Output range, inclusive: from the line containing "destruct (normalizeDomain _);" to the line containing "assert (exists v". Restate those lines from the data below word for word and only those.

:::

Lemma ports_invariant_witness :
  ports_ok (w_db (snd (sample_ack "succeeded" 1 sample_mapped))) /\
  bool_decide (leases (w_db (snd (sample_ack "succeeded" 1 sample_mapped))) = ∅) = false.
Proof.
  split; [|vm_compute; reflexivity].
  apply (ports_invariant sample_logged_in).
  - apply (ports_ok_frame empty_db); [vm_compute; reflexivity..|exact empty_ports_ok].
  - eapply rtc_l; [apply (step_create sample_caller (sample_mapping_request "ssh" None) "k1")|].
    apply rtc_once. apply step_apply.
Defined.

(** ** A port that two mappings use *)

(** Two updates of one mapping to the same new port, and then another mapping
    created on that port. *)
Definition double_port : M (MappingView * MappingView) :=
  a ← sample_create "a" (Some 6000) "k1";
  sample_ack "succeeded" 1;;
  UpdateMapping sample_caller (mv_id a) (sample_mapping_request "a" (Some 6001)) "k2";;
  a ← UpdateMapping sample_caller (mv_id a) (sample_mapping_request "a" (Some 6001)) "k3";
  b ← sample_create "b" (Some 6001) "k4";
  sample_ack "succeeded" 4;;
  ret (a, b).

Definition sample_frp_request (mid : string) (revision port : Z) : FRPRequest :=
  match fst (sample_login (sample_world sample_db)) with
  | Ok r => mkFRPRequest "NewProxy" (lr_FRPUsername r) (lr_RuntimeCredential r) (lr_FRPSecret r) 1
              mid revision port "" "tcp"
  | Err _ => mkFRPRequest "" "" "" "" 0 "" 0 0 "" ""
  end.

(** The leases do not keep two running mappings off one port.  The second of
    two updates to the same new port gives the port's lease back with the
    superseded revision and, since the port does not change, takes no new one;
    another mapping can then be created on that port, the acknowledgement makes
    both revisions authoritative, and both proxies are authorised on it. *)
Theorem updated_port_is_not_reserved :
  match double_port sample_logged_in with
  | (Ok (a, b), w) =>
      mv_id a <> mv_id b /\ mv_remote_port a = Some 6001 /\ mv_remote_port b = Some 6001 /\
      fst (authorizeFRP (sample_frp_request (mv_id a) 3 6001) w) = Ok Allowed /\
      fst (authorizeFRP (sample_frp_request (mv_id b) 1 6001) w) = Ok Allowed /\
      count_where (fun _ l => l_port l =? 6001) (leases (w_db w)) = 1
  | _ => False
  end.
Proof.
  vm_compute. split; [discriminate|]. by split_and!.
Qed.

:::

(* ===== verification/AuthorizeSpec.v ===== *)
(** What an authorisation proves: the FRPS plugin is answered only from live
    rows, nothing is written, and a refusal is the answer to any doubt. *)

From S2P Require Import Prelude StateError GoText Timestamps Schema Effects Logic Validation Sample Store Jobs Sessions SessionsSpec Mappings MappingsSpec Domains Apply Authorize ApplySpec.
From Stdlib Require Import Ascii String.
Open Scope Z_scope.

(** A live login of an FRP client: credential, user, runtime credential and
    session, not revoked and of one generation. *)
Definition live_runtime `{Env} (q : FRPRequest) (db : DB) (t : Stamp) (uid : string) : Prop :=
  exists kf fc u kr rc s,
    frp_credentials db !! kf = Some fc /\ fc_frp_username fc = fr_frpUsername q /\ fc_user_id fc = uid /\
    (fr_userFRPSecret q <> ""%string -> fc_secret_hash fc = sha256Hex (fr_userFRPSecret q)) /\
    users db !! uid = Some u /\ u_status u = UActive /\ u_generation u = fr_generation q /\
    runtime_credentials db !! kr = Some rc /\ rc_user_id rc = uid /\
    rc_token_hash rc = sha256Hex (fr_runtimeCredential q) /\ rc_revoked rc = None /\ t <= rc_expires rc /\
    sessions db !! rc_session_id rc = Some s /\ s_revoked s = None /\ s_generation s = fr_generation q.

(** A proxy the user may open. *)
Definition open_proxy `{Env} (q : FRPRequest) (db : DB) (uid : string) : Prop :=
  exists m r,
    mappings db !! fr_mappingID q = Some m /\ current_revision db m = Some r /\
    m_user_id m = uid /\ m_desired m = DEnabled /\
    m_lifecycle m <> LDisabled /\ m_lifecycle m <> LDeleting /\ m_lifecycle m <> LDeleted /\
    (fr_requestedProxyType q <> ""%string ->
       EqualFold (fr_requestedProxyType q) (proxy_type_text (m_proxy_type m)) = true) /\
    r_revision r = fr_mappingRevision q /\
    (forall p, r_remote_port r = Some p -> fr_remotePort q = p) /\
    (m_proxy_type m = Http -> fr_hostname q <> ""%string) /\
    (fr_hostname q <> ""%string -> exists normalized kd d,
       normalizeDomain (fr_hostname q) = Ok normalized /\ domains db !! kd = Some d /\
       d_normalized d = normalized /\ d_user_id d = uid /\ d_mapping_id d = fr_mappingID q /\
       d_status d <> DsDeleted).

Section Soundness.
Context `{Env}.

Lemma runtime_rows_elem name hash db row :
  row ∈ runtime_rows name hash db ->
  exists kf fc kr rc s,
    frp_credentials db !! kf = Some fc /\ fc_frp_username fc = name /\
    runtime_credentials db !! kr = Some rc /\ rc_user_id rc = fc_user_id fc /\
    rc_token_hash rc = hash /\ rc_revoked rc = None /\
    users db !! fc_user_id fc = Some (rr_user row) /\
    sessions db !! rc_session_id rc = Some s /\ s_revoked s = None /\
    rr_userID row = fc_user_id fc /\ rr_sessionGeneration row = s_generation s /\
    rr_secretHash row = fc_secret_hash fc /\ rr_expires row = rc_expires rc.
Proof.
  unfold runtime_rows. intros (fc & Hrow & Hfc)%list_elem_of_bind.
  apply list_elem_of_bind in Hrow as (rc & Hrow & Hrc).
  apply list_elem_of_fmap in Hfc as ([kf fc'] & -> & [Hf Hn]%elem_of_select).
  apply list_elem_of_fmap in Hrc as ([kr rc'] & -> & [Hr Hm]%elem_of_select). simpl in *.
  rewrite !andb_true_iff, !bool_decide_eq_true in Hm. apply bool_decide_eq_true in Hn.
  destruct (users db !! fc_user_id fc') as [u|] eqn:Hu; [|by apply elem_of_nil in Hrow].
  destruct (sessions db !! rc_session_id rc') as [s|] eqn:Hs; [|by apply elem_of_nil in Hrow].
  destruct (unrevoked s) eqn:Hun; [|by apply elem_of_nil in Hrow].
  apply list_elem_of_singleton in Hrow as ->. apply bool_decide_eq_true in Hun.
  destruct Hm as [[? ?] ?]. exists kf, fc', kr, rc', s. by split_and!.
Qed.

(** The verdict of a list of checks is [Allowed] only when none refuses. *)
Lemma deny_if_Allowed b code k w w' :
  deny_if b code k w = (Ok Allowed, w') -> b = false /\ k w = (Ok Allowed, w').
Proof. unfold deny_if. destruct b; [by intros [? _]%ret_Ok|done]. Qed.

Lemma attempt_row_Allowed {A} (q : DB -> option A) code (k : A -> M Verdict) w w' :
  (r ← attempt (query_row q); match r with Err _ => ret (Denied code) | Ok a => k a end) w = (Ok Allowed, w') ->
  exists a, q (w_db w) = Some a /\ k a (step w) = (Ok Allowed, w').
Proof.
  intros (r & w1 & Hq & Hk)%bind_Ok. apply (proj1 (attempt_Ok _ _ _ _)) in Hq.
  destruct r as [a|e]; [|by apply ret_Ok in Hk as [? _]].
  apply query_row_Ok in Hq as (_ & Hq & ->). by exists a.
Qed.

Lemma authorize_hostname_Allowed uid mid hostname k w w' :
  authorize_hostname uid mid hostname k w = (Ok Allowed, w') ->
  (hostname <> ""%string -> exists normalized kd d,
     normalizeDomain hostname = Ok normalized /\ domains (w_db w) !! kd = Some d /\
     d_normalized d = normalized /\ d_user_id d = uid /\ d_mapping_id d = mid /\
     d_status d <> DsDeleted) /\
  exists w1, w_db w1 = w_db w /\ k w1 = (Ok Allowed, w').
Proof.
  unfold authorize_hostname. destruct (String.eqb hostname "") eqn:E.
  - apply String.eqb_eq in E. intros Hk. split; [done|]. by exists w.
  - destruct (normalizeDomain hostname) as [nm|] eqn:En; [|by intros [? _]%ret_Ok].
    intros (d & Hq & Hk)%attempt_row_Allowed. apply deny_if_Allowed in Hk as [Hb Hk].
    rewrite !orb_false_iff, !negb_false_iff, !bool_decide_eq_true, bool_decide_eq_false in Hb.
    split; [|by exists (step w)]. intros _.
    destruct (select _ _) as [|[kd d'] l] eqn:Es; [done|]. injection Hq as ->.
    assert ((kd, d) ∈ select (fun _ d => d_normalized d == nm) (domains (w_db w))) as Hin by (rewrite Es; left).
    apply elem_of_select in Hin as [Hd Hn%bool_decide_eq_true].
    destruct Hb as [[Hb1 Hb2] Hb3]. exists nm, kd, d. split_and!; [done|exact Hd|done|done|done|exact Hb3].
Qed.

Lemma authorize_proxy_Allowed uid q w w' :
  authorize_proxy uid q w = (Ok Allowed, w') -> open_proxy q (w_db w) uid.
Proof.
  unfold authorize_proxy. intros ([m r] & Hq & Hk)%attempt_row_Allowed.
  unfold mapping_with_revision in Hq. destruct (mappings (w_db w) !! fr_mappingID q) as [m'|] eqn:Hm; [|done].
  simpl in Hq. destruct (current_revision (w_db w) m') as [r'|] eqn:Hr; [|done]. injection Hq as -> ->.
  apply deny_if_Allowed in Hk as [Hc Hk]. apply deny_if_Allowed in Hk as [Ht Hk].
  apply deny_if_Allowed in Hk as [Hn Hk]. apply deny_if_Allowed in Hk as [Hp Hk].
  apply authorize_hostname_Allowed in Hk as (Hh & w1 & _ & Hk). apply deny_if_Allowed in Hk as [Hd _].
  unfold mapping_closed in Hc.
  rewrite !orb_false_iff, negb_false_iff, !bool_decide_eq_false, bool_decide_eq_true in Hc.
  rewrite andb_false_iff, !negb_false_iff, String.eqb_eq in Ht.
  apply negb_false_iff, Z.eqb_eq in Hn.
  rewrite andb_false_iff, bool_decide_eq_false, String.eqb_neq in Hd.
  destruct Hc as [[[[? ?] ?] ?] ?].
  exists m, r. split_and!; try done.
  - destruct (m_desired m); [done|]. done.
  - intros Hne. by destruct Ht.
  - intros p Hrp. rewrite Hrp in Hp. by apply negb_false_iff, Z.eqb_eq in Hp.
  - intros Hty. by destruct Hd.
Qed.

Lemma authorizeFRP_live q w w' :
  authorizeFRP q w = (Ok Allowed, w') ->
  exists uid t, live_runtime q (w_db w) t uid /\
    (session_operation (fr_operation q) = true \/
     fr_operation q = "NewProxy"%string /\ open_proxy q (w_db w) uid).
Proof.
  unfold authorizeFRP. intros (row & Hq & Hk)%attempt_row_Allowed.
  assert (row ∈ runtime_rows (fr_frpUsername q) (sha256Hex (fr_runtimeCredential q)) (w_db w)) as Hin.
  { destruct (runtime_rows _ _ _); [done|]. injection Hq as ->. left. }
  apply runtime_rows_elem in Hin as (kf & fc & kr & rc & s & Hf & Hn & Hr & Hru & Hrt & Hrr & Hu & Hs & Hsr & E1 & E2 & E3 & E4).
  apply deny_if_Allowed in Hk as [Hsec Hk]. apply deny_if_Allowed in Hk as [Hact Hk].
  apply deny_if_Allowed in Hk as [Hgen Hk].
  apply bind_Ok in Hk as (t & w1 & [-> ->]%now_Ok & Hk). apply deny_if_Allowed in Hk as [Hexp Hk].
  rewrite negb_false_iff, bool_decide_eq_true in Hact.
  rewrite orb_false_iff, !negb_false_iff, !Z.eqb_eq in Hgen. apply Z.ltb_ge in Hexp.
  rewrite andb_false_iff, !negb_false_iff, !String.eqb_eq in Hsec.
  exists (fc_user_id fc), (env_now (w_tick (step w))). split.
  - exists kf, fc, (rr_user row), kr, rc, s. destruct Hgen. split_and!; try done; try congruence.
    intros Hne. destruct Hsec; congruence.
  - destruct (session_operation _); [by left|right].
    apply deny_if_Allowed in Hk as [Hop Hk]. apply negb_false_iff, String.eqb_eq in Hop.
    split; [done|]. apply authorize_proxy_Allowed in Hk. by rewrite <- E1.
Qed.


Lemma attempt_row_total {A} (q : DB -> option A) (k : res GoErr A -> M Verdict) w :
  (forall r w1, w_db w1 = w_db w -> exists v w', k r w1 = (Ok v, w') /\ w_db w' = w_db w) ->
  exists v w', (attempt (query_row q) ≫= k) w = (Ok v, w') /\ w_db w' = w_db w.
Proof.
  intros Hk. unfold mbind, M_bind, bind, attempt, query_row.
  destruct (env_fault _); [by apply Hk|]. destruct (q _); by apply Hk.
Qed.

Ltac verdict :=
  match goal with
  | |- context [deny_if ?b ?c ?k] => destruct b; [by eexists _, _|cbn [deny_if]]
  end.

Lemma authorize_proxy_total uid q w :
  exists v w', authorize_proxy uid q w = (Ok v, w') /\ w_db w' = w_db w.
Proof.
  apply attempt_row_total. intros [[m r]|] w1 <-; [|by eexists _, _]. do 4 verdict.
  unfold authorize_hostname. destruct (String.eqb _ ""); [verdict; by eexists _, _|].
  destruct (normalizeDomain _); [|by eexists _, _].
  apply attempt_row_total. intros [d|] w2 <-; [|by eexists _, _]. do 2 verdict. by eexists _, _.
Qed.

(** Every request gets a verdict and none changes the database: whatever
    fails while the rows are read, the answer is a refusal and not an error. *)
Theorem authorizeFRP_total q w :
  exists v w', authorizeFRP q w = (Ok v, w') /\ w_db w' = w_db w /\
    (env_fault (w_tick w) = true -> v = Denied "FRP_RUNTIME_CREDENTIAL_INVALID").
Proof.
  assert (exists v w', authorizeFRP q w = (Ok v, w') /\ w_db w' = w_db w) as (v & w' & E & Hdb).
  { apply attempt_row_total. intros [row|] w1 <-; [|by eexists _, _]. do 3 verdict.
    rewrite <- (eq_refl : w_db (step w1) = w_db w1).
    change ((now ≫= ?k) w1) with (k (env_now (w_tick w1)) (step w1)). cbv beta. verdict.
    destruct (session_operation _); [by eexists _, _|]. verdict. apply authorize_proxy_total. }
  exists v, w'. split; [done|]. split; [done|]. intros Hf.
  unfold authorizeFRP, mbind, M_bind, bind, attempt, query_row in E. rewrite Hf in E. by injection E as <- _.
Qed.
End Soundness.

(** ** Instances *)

:::

**RESPONSE TO THE TASK**
  destruct (normalizeDomain _); [|by eexists _, _].
  apply attempt_row_total. intros [d|] w2 <-; [|by eexists _, _]. do 2 verdict. by eexists _, _.
Qed.

(** Every request gets a verdict and none changes the database: whatever
    fails while the rows are read, the answer is a refusal and not an error. *)
Theorem authorizeFRP_total q w :
  exists v w', authorizeFRP q w = (Ok v, w') /\ w_db w' = w_db w /\
    (env_fault (w_tick w) = true -> v = Denied "FRP_RUNTIME_CREDENTIAL_INVALID").
Proof.
  assert (exists v w', authorizeFRP q w = (Ok v, w') /\ w_db w' = w_db w) as (v & w' & E & Hdb).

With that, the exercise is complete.